Assignment: Reproduce the data below verbatim from the line containing "Definition check_remaining (size" through its final line, and produce nothing more.

Material for this task:
Record decoder := {
  mem : bytes;
  input : Z;
  remaining : Z;
  supports_v5 : bool; (* protocol_version_ >= CASS_PROTOCOL_VERSION_V5 *)
  is_null : bool (* input_ == NULL *)
}.

Inductive decoded (A : Type) :=
| Ok (a : A) (d : decoder)
| Failed
| Thrown
| Fault.
Arguments Ok {A} _ _. Arguments Failed {A}. Arguments Thrown {A}. Arguments Fault {A}.

Definition dec (A : Type) : Type := decoder -> decoded A.

Definition ret {A} (a : A) : dec A := fun d => Ok a d.
Definition fail {A} : dec A := fun _ => Failed.
Definition throw {A} : dec A := fun _ => Thrown.

Definition bind {A B} (m : dec A) (f : A -> dec B) : dec B := fun d =>
  match m d with
  | Ok a d' => f a d'
  | Failed => Failed
  | Thrown => Thrown
  | Fault => Fault
  end.

Declare Scope dec_scope.
Delimit Scope dec_scope with dec.
Notation "'let!' x ':=' m 'in' k" := (bind m (fun x => k)) (at level 10, x name, m at level 100, k at level 200) : dec_scope.
Notation "m ';;;' k" := (bind m (fun _ => k)) (at level 199, k at level 200, right associativity) : dec_scope.
#[local] Open Scope dec_scope.

(** ** Primitives *)

Definition SIZE_MAX : Z := 2 ^ 64 - 1.

(** [CHECK_REMAINING] *)
Definition check_remaining (size : Z) : dec unit := fun d =>
  if remaining d <? wrapU 64 size then Failed else Ok tt d.

(** The [n] bytes at the window's start. *)
Definition peek (n : Z) : dec bytes := fun d =>
  if (0 <=? input d) && (input d + n <=? zlen (mem d))
  then Ok (take (Z.to_nat n) (drop (Z.to_nat (input d)) (mem d))) d else Fault.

Written response:
Definition check_remaining (size : Z) : dec unit := fun d =>
  if remaining d <? wrapU 64 size then Failed else Ok tt d.

(** The [n] bytes at the window's start. *)
Definition peek (n : Z) : dec bytes := fun d =>
  if (0 <=? input d) && (input d + n <=? zlen (mem d))
  then Ok (take (Z.to_nat n) (drop (Z.to_nat (input d)) (mem d))) d else Fault.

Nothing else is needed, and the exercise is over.